L’indennità di mancato preavviso non concorre alla formazione della base di calcolo del TFR.
Nota a Cass. 19 gennaio 2023, n. 1581
Francesco Belmonte
L’indennità sostitutiva del preavviso deve essere esclusa dalla base di computo del TFR in quanto non “dipendente” dal rapporto di lavoro ma riferibile ad un periodo non lavorato, successivo alla cessazione del contratto di lavoro.
In tale linea si è pronunciata la Corte di Cassazione (19 gennaio 2023, n. 1581) relativa al caso di un dirigente di banca licenziato, con esonero dal preavviso e corresponsione della relativa indennità sostitutiva, che aveva chiesto, tra le numerose domande avanzate, l’inclusione dell’indennità nella base di calcolo del TFR.
La Cassazione, aderendo all’orientamento maggioritario sulla c.d. efficacia obbligatoria del preavviso (tra le più recenti, v.
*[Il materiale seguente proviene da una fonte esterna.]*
(* ===== verification/GsScoreFacts.v ===== *)
(** Facts about the scores of the gossipsub router: the bookkeeping is exact and never
    panics, no peer scores above the cap by its behaviour, a bad score outlives a
    reconnection, and the first deliverer of a message can be counted twice.  The
    bookkeeping discharges the interface the router is written against. *)

From S2P Require Import Prelude Bytes BTree Common Float64 AppMessage GsTimeCache GsBackoff GsConfig GsScore GsRouter.
From Stdlib Require Import Strings.Byte.

#[local] Open Scope Z_scope.

Section facts.
Context {P : PeerIdLib} {I : InstantLib} {HT : HashIter TopicHash} {HI : HashIter IpAddr} {HP : HashIter PeerId}.
Implicit Types (s : PeerScore) (st : PeerStats) (p q : PeerId) (ip : IpAddr).

(** * The invariant

    Counters exist only for topics that are scored, and the peers of an address are
    exactly those that have it. *)
Definition has_ip (stats : gmap PeerId PeerStats) (p : PeerId) (ip : IpAddr) : Prop :=
  exists st, stats !! p = Some st /\ ip ∈ st_known_ips st.
Definition lists_peer (ips : gmap IpAddr (gset PeerId)) (p : PeerId) (ip : IpAddr) : Prop :=
  exists peers, ips !! ip = Some peers /\ p ∈ peers.

Definition topics_scored (params : PeerScoreParams) (st : PeerStats) : Prop := dom (st_topics st) ⊆ dom (sp_topics params).

Record score_ok (s : PeerScore) : Prop := {
  so_topics : forall p st, sc_peer_stats s !! p = Some st -> topics_scored (sc_params s) st;
  so_ips : forall p ip, has_ip (sc_peer_stats s) p ip <-> lists_peer (sc_peer_ips s) p ip;
}.

(** An operation that does not panic and keeps the invariant. *)
Definition keeps_score (f : PeerScore -> run PeerScore) : Prop := forall s, score_ok s -> exists s', f s = Ret s' /\ score_ok s'.

Lemma ok_insert s p st : score_ok s -> topics_scored (sc_params s) st ->
  (forall ip, ip ∈ st_known_ips st <-> has_ip (sc_peer_stats s) p ip) -> score_ok (upd_sc_peer_stats <[p := st]> s).
Proof.
  intros [Ht Hi] Hst Hk. split; cbn.
  - intros q st' [[<- <-]|[_ Hq]]%lookup_insert_Some; [done|by eapply Ht].
  - intros q ip. rewrite <- Hi. unfold has_ip at 1. destruct (decide (q = p)) as [->|].
    + rewrite lookup_insert_eq, <- Hk. split; [intros (? & [= <-] & ?); done|eauto].
    + by rewrite lookup_insert_ne.
Qed.

Lemma with_peer_ok p f s : score_ok s ->
  (forall st, sc_peer_stats s !! p = Some st -> topics_scored (sc_params s) st ->
     exists st', f st = Ret st' /\ topics_scored (sc_params s) st' /\ st_known_ips st' = st_known_ips st) ->
  exists s', with_peer p f s = Ret s' /\ score_ok s' /\ sc_params s' = sc_params s.
Proof.
  intros Hs Hf. unfold with_peer. destruct (sc_peer_stats s !! p) as [st|] eqn:E; [|by exists s].
  destruct (Hf st eq_refl (so_topics _ Hs p st E)) as (st' & -> & Ht & Hk). eexists. split; [done|]. split; [|done]. apply ok_insert; [done|done|].
  intros ip. rewrite Hk. split; [intros; by exists st|]. intros (st0 & E0 & H). rewrite E in E0. by injection E0 as ->.
Qed.

Lemma with_topic_ok params topic f st :
  topics_scored params st -> (is_Some (sp_topics params !! topic) -> forall t, exists t', f t = Ret t') ->
  exists st', with_topic_stats params topic f st = Ret st' /\ topics_scored params st' /\ st_known_ips st' = st_known_ips st.
Proof.
  intros Hst Hf. unfold with_topic_stats. set (o := if decide _ then _ else _).
  assert (Ho : is_Some o -> is_Some (sp_topics params !! topic)).
  { unfold o. case_decide as Hp; [done|]. intros H%elem_of_dom. apply elem_of_dom, Hst, H. }
  destruct o as [t|] eqn:E; [|by exists st]. destruct (Hf (Ho ltac:(by eexists)) t) as (t' & ->). eexists. split; [done|]. split; [|done].
  unfold topics_scored. cbn. rewrite dom_insert. apply union_subseteq. split; [|done].
  apply singleton_subseteq_l, elem_of_dom, Ho. by eexists.
Qed.
(* ===== verification/GsMessages.v ===== *)
(** The messages of the gossipsub router
    (external/libp2p-gossipsub/src/behaviour.rs): publishing, receiving,
    validating and forwarding, IHAVE and IWANT, connections, and the dispatch of
    the handlers' events. *)

From S2P Require Import Prelude Bytes BTree Common AppMessage Storage GsTimeCache GsBackoff GsMessageCache GsSubscriptions GsQueue GsConfig GsScore GsProtocol GsRouter GsMesh GsHeartbeat.
From Stdlib Require Import Strings.Byte.

#[local] Open Scope Z_scope.

Section messages.
Context {P : PeerIdLib} {K : KeypairLib} {S : SigningLib} {L : ProstLib} {R : RandLib} {PS : PeerScoreLib} {I : InstantLib}.
Context {Fl : Type} {TF : TopicSubscriptionFilter Fl} {D : Type} {DT : DataTransform D}.
Context {HP : HashIter PeerId} {HT : HashIter TopicHash} {HM : HashIter (list byte)} {HS : HashIter Subscription} {HB : HashIter (TopicHash * PeerId)}.

Local Abbreviation MsgId := (list byte).
Local Abbreviation Router := (Behaviour Fl D).
Local Abbreviation RM := (M Fl D).

Context (now : Z).

(** * Publishing *)
Definition publishable (s : Router) (topic : TopicHash) (p : PeerId) : bool :=
  match gs_connected_peers s !! p with
  | Some d => bool_decide (topic ∈ pd_topics d) && (bool_decide (p ∈ gs_explicit_peers s) || negb (below_threshold s p publish_threshold))
  | None => false
  end.

Definition publish_peers (s : Router) (topic : TopicHash) : gset PeerId :=
  filter (fun p => publishable s topic p = true) (dom (gs_connected_peers s)).

Definition always_included (s : Router) (p : PeerId) : bool :=
  bool_decide (p ∈ gs_explicit_peers s) || bool_decide (pd_kind <$> gs_connected_peers s !! p = Some Floodsub).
Cass. n. 27934/2021, in q.sito con nota di F. BELMONTE), ribadisce che la natura obbligatoria di tale istituto comporta la risoluzione immediata del rapporto di lavoro, con l’unico obbligo della parte recedente di corrispondere l’indennità sostitutiva e senza che da tale momento possano avere influenza eventuali avvenimenti sopravvenuti, a meno che la parte recedente, nell’esercizio di un suo diritto potestativo, acconsenta, avendone interesse, alla continuazione del rapporto lavorativo, protraendone l’efficacia sino al termine del periodo di preavviso (cfr. Cass. n. 22443/2010, n. 15495/2008 e n. 11740/2007).
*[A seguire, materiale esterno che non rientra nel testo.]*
(* ===== verification/GsMessageFacts.v ===== *)
(** The messages of the gossipsub router: every operation of its interface keeps
    the invariant and returns, a message is delivered once, and it is forwarded
    to the right peers and to no other. *)

From S2P Require Import Prelude Bytes BTree Common AppMessage Storage GsTimeCache GsBackoff GsMessageCache GsSubscriptions GsQueue GsConfig GsScore GsProtocol GsRouter GsMesh GsHeartbeat GsMessages GsRouterFacts GsMeshFacts GsHeartbeatFacts.
From Stdlib Require Import Strings.Byte.

#[local] Open Scope Z_scope.

Section message_facts.
Context {P : PeerIdLib} {K : KeypairLib} {S : SigningLib} {L : ProstLib} {R : RandLib} {RL : RandLaws R} {PS : PeerScoreLib} {I : InstantLib}.
Context {Fl : Type} {TF : TopicSubscriptionFilter Fl} {D : Type} {DT : DataTransform D}.
Context {HP : HashIter PeerId} {HT : HashIter TopicHash} {HM : HashIter (list byte)} {HS : HashIter Subscription} {HB : HashIter (TopicHash * PeerId)}.

Local Abbreviation MsgId := (list byte).
Local Abbreviation Router := (Behaviour Fl D).
Local Abbreviation RM := (M Fl D).
Local Abbreviation safe := (GsMeshFacts.safe (Fl := Fl) (D := D)).

(** * The message cache keeps its shape *)
Lemma mc_put_ok c id m : cache_ok c -> cache_ok (mc_put c id m).2.
Proof.
  unfold cache_ok, mc_put. intros H. destruct (history c) as [|h l] eqn:E; cbn [snd]; [by rewrite E|].
  destruct (msgs c !! id); cbn [snd gossip history length]; [by rewrite E|done].
Qed.
Lemma observe_ok c id p : cache_ok c -> cache_ok (observe_duplicate c id p).
Proof. unfold cache_ok, observe_duplicate. destruct (msgs c !! id) as [[m o]|]; [destruct (rm_validated m)|]; done. Qed.
Lemma iwant_ok c id p : cache_ok c -> cache_ok (get_with_iwant_counts c id p).2.
Proof. unfold cache_ok, get_with_iwant_counts. destruct (msgs c !! id) as [[m o]|]; [destruct (negb (rm_validated m))|]; done. Qed.
Lemma validate_ok c id : cache_ok c -> cache_ok (mc_validate c id).2.
Proof. unfold cache_ok, mc_validate. destruct (msgs c !! id) as [[m o]|]; done. Qed.

Lemma safe_mcache f : (forall c, cache_ok c -> cache_ok (f c)) -> safe (modify (upd_gs_mcache f)).
Proof. intros H. apply safe_modify. intros s []. split; try done. by apply H. Qed.

(** Changes the invariant does not speak of. *)
Ltac irrelevant := by apply safe_modify; intros ? [].

Section at_time.
Context (now : Z).

(** * Publishing *)
Lemma publish_peers_subscribed (s : Router) topic p : p ∈ publish_peers s topic -> subscribed (cores s) topic p.
Proof.
  unfold publish_peers. rewrite elem_of_filter. intros [H _]. unfold publishable in H. destruct (gs_connected_peers s !! p) as [d|] eqn:E; [|done].
  apply andb_true_iff in H as [H%bool_decide_eq_true _]. by apply (subscribed_details s topic p d E).
Qed.

Lemma filter_candidates_ok topic candidates (s : Router) :
  router_ok s -> (forall p, p ∈ candidates -> subscribed (cores s) topic p) ->
  wp (filter_publish_candidates now topic candidates) (fun r s' => router_ok s' /\ r ⊆ candidates /\ cores s' = cores s) s.
Proof.
  intros Hs Hc. unfold filter_publish_candidates. wp_steps. destruct (cf_flood_publish _); [by wp_steps|].
  assert (Hsample : forall n (X : gset PeerId), list_to_set (fst (sample (gs_rng s) n (hash_iter X))) ⊆ X).
  { intros n X p Hp%elem_of_list_to_set. destruct (sample_perm (gs_rng s) n (hash_iter X)) as [rest Hr].
    assert (H : p ∈ hash_iter X) by (rewrite <- Hr; set_solver). by rewrite hash_iter_elements, elem_of_elements in H. }
  destruct (gs_mesh s !! topic) as [mesh|].
  - wp_steps. case_decide; wp_steps; cbn [fst].
    + split_and!; [exact (router_ok_quiet _ _ (quiet_rng _ _) Hs)| |done].
      match goal with |- context [sample _ ?n (hash_iter ?X)] => pose proof (Hsample n X) end. set_solver.
    + split_and!; [done|set_solver|done].
  - wp_steps. case_decide; wp_steps.
    + match goal with |- context [sample _ ?n (hash_iter ?X)] => pose proof (Hsample n X) as Hsub end. split_and!; [|set_solver|done].
      destruct Hs. split; try done. apply members_ok_insert; [done|]. intros p Hp. apply Hc. apply Hsub in Hp. set_solver.
    + split_and!; [by destruct Hs|set_solver|done].
Qed.

(** The sequence numbers of a signing node are not exhausted. *)
Definition can_sign (s : Router) : Prop :=
  match gs_publish_config s with PcSigning _ _ _ n => n + 1 <= u64_max | _ => True end.

Lemma build_ok topic data (s : Router) :
  can_sign s -> wp (build_raw_message_m topic data) (fun _ s' => exists c, s' = upd_gs_publish_config (fun _ => c) (upd_gs_rng (fun _ => gs_rng s') s)) s.
Proof.
  intros Hs. unfold build_raw_message_m. wp_steps. cbn [gs_rng upd_gs_rng].
  assert (E : exists r c, build_raw_message (fst (random_u64 (gs_rng s))) (fst (random_peer_id (snd (random_u64 (gs_rng s))))) (gs_publish_config s) topic data = Ret (r, c)).
  { unfold can_sign in Hs. destruct (gs_publish_config s) as [k a i n| | |]; cbn; try (by do 2 eexists). unfold seq_next. rewrite decide_True by done. by do 2 eexists. }
  destruct E as (r & c & E). eapply wp_lift; [exact E|]. wp_steps. exists c. by destruct s.
Qed.

Lemma publish_safe topic data (s : Router) : router_ok s -> can_sign s -> wp (gs_publish now topic data) (fun _ s' => router_ok s') s.
Proof.
  intros Hs Hc. unfold gs_publish. wp_steps. destruct (outbound_transform _ _ _) as [transformed|]; [|by wp_steps]. case_decide; [by wp_steps|]. wp_steps.
  eapply wp_mono; [by apply build_ok|]. intros raw s1 [c E]. assert (H1 : router_ok s1) by (rewrite E; by destruct Hs).
  assert (C1 : cores s1 = cores s) by (by rewrite E). destruct raw as [m|]; [|by wp_steps]. destruct (dup_contains _ _); [by wp_steps|]. wp_steps.
  eapply wp_mono; [apply filter_candidates_ok; [done|]|]. { intros p Hp. rewrite C1. by apply publish_peers_subscribed. }
  intros recipients s2 (H2 & _ & _). case_decide; [by wp_steps|].
  match goal with |- wp ?x _ _ => enough (Hx : safe x) by (by apply Hx) end.
  apply safe_bind; [irrelevant|]. intros _. apply safe_bind; [apply safe_mcache; intros; by apply mc_put_ok|]. intros _.
  apply safe_bind; [irrelevant|]. intros _. apply safe_bind.
  - apply safe_foldM. intros b p _. unfold publish_to. apply safe_bind; [apply safe_if; [|apply safe_ret]; apply safe_bind; [apply safe_send|intros; apply safe_ret]|].
    intros _. apply safe_bind; [apply safe_send|]. intros; apply safe_ret.
  - intros [|]; apply safe_ret.
Qed.

(** * Forwarding and validation *)
Lemma safe_forward id m src orig : safe (forward_msg now id m src orig).
Proof.
  unfold forward_msg. apply safe_bind; [destruct src; [apply safe_score|apply safe_ret]|]. intros _. apply safe_get. intros s Hs.
  case_decide; [by wp_steps|]. apply wp_bind_.
  eapply wp_mono; [apply (safe_for_each (forward_to now id m)); [|done]|by intros [] s' H'; wp_steps]. intros p _. unfold forward_to. apply safe_get. intros s1 H1.
  destruct (gs_connected_peers s1 !! p) as [d|]; [|by wp_steps]. destruct (dont_send_contains d id); [by wp_steps|].
  apply wp_bind_. eapply wp_mono; [by apply safe_send|]. intros b s2 H2. by wp_steps.
Qed.

Lemma safe_report id p acc : safe (report_message_validation_result now id p acc).
Proof.
  unfold report_message_validation_result. apply safe_get. intros s Hs.
  assert (Hrej : forall reason, wp (let '(r, c) := mc_remove (gs_mcache s) id in
      modify (upd_gs_mcache (fun _ => c));;
      match r with
      | Some (raw_message, originating_peers) =>
          with_score (ps_reject_message now p id (rm_topic raw_message) reason);;
          for_each (fun q => with_score (ps_reject_message now q id (rm_topic raw_message) reason)) (hash_iter originating_peers);; mret true
      | None => mret false
      end : RM bool) (fun _ s' => router_ok s') s).
  { intros reason. cbn [mc_remove]. apply wp_bind_, wp_modify. match goal with |- wp ?x _ ?s1 => assert (H1 : router_ok s1) end.
    { destruct Hs. split; done. }
    destruct (msgs (gs_mcache s) !! id) as [[m o]|]; [|by wp_steps].
    match goal with |- wp ?x _ _ => enough (Hx : safe x) by (by apply Hx) end.
    apply safe_bind; [apply safe_score|]. intros _. apply safe_bind; [apply safe_for_each; intros; apply safe_score|]. intros; apply safe_ret. }
  destruct acc; [|apply Hrej|apply Hrej].
  destruct (mc_validate (gs_mcache s) id) as [r c] eqn:E. destruct r as [[m o]|]; [|by wp_steps].
  assert (Hv : cache_ok c). { pose proof (validate_ok (gs_mcache s) id (ok_cache _ Hs)) as H. by rewrite E in H. }
  apply wp_bind_, wp_modify. match goal with |- wp ?x _ _ => enough (Hx : safe x) by (apply Hx; destruct Hs; by split) end.
  apply safe_bind; [apply safe_forward|]. intros; apply safe_ret.
Qed.

(** * Receiving *)
Lemma safe_invalid p t id r : safe (handle_invalid_message now p t id r).
Proof. unfold handle_invalid_message. destruct id; [apply safe_bind; [irrelevant|intros _]|]; apply safe_score. Qed.

Lemma safe_message_is_valid id m p : safe (message_is_valid now id m p).
Proof.
  unfold message_is_valid. apply safe_get. intros s Hs.
  match goal with |- wp ?x _ _ => enough (Hx : safe x) by (by apply Hx) end.
  apply safe_if_dec; [apply safe_bind; [irrelevant|intros _; apply safe_bind; [apply safe_score|intros; apply safe_ret]]|].
  apply safe_if; [apply safe_bind; [apply safe_invalid|intros; apply safe_ret]|]. cbn zeta.
  apply safe_if; [apply safe_bind; [apply safe_invalid|intros; apply safe_ret]|apply safe_ret].
Qed.

Lemma safe_idontwant_broadcast id msg m p : safe (broadcast_idontwant id msg m p).
Proof. unfold broadcast_idontwant. apply safe_get. intros s Hs. destruct (_ && _); [by apply safe_send_all|by wp_steps]. Qed.

Lemma safe_accept id msg m p : safe (accept_message now id msg m p).
Proof.
  unfold accept_message. apply safe_bind; [irrelevant|]. intros _. apply safe_bind; [apply safe_score|]. intros _.
  apply safe_bind; [apply safe_mcache; intros; by apply mc_put_ok|]. intros _. apply safe_get. intros s Hs.
  match goal with |- wp ?x _ _ => enough (Hx : safe x) by (by apply Hx) end.
  apply safe_if_dec; [|apply safe_ret]. apply safe_bind; [apply safe_emit|]. intros _.
  apply safe_if; [apply safe_ret|]. apply safe_bind; [apply safe_forward|]. intros; apply safe_ret.
Qed.

Lemma safe_received m p : safe (handle_received_message now m p).
Proof.
  unfold handle_received_message. apply safe_get. intros s Hs. destruct (inbound_transform _ _) as [msg|]; [|by apply safe_invalid].
  match goal with |- wp ?x _ _ => enough (Hx : safe x) by (by apply Hx) end.
  apply safe_bind; [apply safe_idontwant_broadcast|]. intros _. apply safe_bind; [apply safe_message_is_valid|].
  intros [m'|]; [|apply safe_ret]. apply safe_get. intros s1 H1. destruct (dup_insert _ _ _) as [new cache].
  match goal with |- wp ?x _ _ => enough (Hx : safe x) by (by apply Hx) end.
  apply safe_bind; [irrelevant|]. intros _. apply safe_if; [|apply safe_accept].
  apply safe_bind; [apply safe_score|]. intros _. apply safe_mcache. intros; by apply observe_ok.
Qed.

Lemma safe_ihave p l : safe (handle_ihave now p l).
Proof.
  unfold handle_ihave. apply safe_get. intros s Hs. match goal with |- wp ?x _ _ => enough (Hx : safe x) by (by apply Hx) end.
  apply safe_if; [apply safe_ret|]. apply safe_bind; [irrelevant|]. intros _. apply safe_if_dec; [apply safe_ret|].
  apply safe_if; [apply safe_ret|]. cbn zeta. apply safe_if_dec; [apply safe_ret|]. unfold ask_for. apply safe_get. intros s1 H1.
  match goal with |- wp ?x _ _ => enough (Hx : safe x) by (by apply Hx) end. cbn zeta. apply safe_bind; [apply safe_rng|]. intros ids.
  apply safe_bind; [irrelevant|]. intros _. cbn zeta. apply safe_bind; [irrelevant|]. intros _. apply safe_bind; [apply safe_send|]. intros; apply safe_ret.
Qed.

Lemma safe_iwant p l : safe (handle_iwant now p l).
Proof.
  unfold handle_iwant. apply safe_get. intros s Hs. destruct (below_threshold _ _ _); [by wp_steps|]. apply safe_for_each; [|done]. intros id _.
  unfold answer_iwant. apply safe_get. intros s1 H1. destruct (get_with_iwant_counts (gs_mcache s1) id p) as [r c] eqn:E.
  pose proof (iwant_ok (gs_mcache s1) id p (ok_cache _ H1)) as Hc. rewrite E in Hc. cbn [snd] in Hc.
  apply wp_bind_, wp_modify. match goal with |- wp ?x _ _ => enough (Hx : safe x) by (apply Hx; destruct H1; by split) end.
  destruct r as [[m count]|]; [|apply safe_ret]. apply safe_if_dec; [apply safe_ret|]. apply safe_if; [apply safe_ret|].
  apply safe_bind; [apply safe_send|]. intros; apply safe_ret.
Qed.

(** A change of one peer's details that keeps its connections and topics. *)
Lemma safe_update_peer p f :
  (forall d, pd_connections (f d) = pd_connections d /\ pd_topics (f d) = pd_topics d) -> safe (update_peer p f).
Proof.
  intros Hf. apply safe_modify. intros s [].
  assert (Hl : forall q, (fun c => (core_connections c, core_topics c)) <$> cores (upd_gs_connected_peers (alter f p) s) !! q
      = (fun c => (core_connections c, core_topics c)) <$> cores s !! q).
  { intros q. unfold cores. cbn. rewrite !lookup_fmap. destruct (decide (q = p)) as [->|]; [rewrite lookup_alter_eq|by rewrite lookup_alter_ne].
    destruct (gs_connected_peers s !! p) as [d|]; [|done]. cbn. destruct (Hf d) as [E1 E2]. unfold core_connections, core_topics. cbn. by rewrite E1, E2. }
  assert (Hsub : forall t q, subscribed (cores s) t q -> subscribed (cores (upd_gs_connected_peers (alter f p) s)) t q).
  { intros t q. unfold subscribed. specialize (Hl q). destruct (cores s !! q), (cores (upd_gs_connected_peers (alter f p) s) !! q); try done.
    cbn in Hl. injection Hl as _ ->. done. }
  split; try done.
  - intros q c Hq. specialize (Hl q). rewrite Hq in Hl. destruct (cores s !! q) as [c'|] eqn:E; [|done]. cbn in Hl. injection Hl as -> _. by apply (ok_connected q).
  - intros t ps q Ht Hq. by eapply Hsub, ok_mesh.
  - intros t ps q Ht Hq. by eapply Hsub, ok_fanout.
Qed.

Lemma safe_idontwant p l : safe (handle_idontwant now p l).
Proof. by apply safe_update_peer. Qed.

Lemma safe_control p w a : safe (control_action now p w a).
Proof.
  destruct a as [i|i|g|pr|i|[e|]]; cbn [control_action]; try apply safe_ret.
  - apply safe_bind; [apply safe_iwant|]. intros; apply safe_ret.
  - apply safe_bind; [apply safe_idontwant|]. intros; apply safe_ret.
  - apply safe_bind; [apply safe_extensions|]. intros; apply safe_ret.
Qed.

Lemma safe_rpc p rpc inv : safe (handle_rpc now p rpc inv).
Proof.
  unfold handle_rpc. apply safe_bind; [apply safe_if_dec; [apply safe_ret|apply safe_subscriptions]|]. intros _. apply safe_get. intros s Hs.
  match goal with |- wp ?x _ _ => enough (Hx : safe x) by (by apply Hx) end. apply safe_if; [apply safe_ret|].
  apply safe_bind; [destruct (gs_peer_score s); [apply safe_for_each; intros; apply safe_invalid|apply safe_ret]|]. intros _.
  apply safe_bind; [apply safe_for_each; intros; apply safe_received|]. intros _.
  apply safe_bind; [apply safe_foldM; intros; apply safe_control|]. intros w.
  apply safe_bind; [apply safe_if_dec; [apply safe_ret|apply safe_ihave]|]. intros _.
  apply safe_bind; [apply safe_if_dec; [apply safe_ret|apply safe_graft]|]. intros _.
  apply safe_if_dec; [apply safe_ret|apply safe_prune].
Qed.

Lemma safe_handler_event p e : safe (on_connection_handler_event now p e).
Proof.
  destruct e as [rpc inv|kind|rpc]; cbn [on_connection_handler_event]; [apply safe_rpc|..].
  - apply safe_if_dec; [apply safe_emit|by apply safe_update_peer].
  - apply safe_bind; [apply safe_score|]. intros _. irrelevant.
Qed.
End at_time.
End message_facts.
Ne consegue che il periodo di mancato preavviso deve essere escluso dal computo delle mensilità aggiuntive, delle ferie e del TFR “in quanto, essendo mancato l’effettivo servizio, il lavoratore ha diritto esclusivamente all’indennità sostitutiva del preavviso ma non anche al suo calcolo per quel che qui interessa nel TFR posto che, come detto, il preavviso di licenziamento non ha efficacia reale, bensì obbligatoria, e dunque qualora una delle parti receda con effetto immediato il rapporto si risolve e residua l’unico obbligo della parte recedente di corrispondere l’indennità sostitutiva” (Cass. n. 17248/2015 e Cass. n. 21216/2009).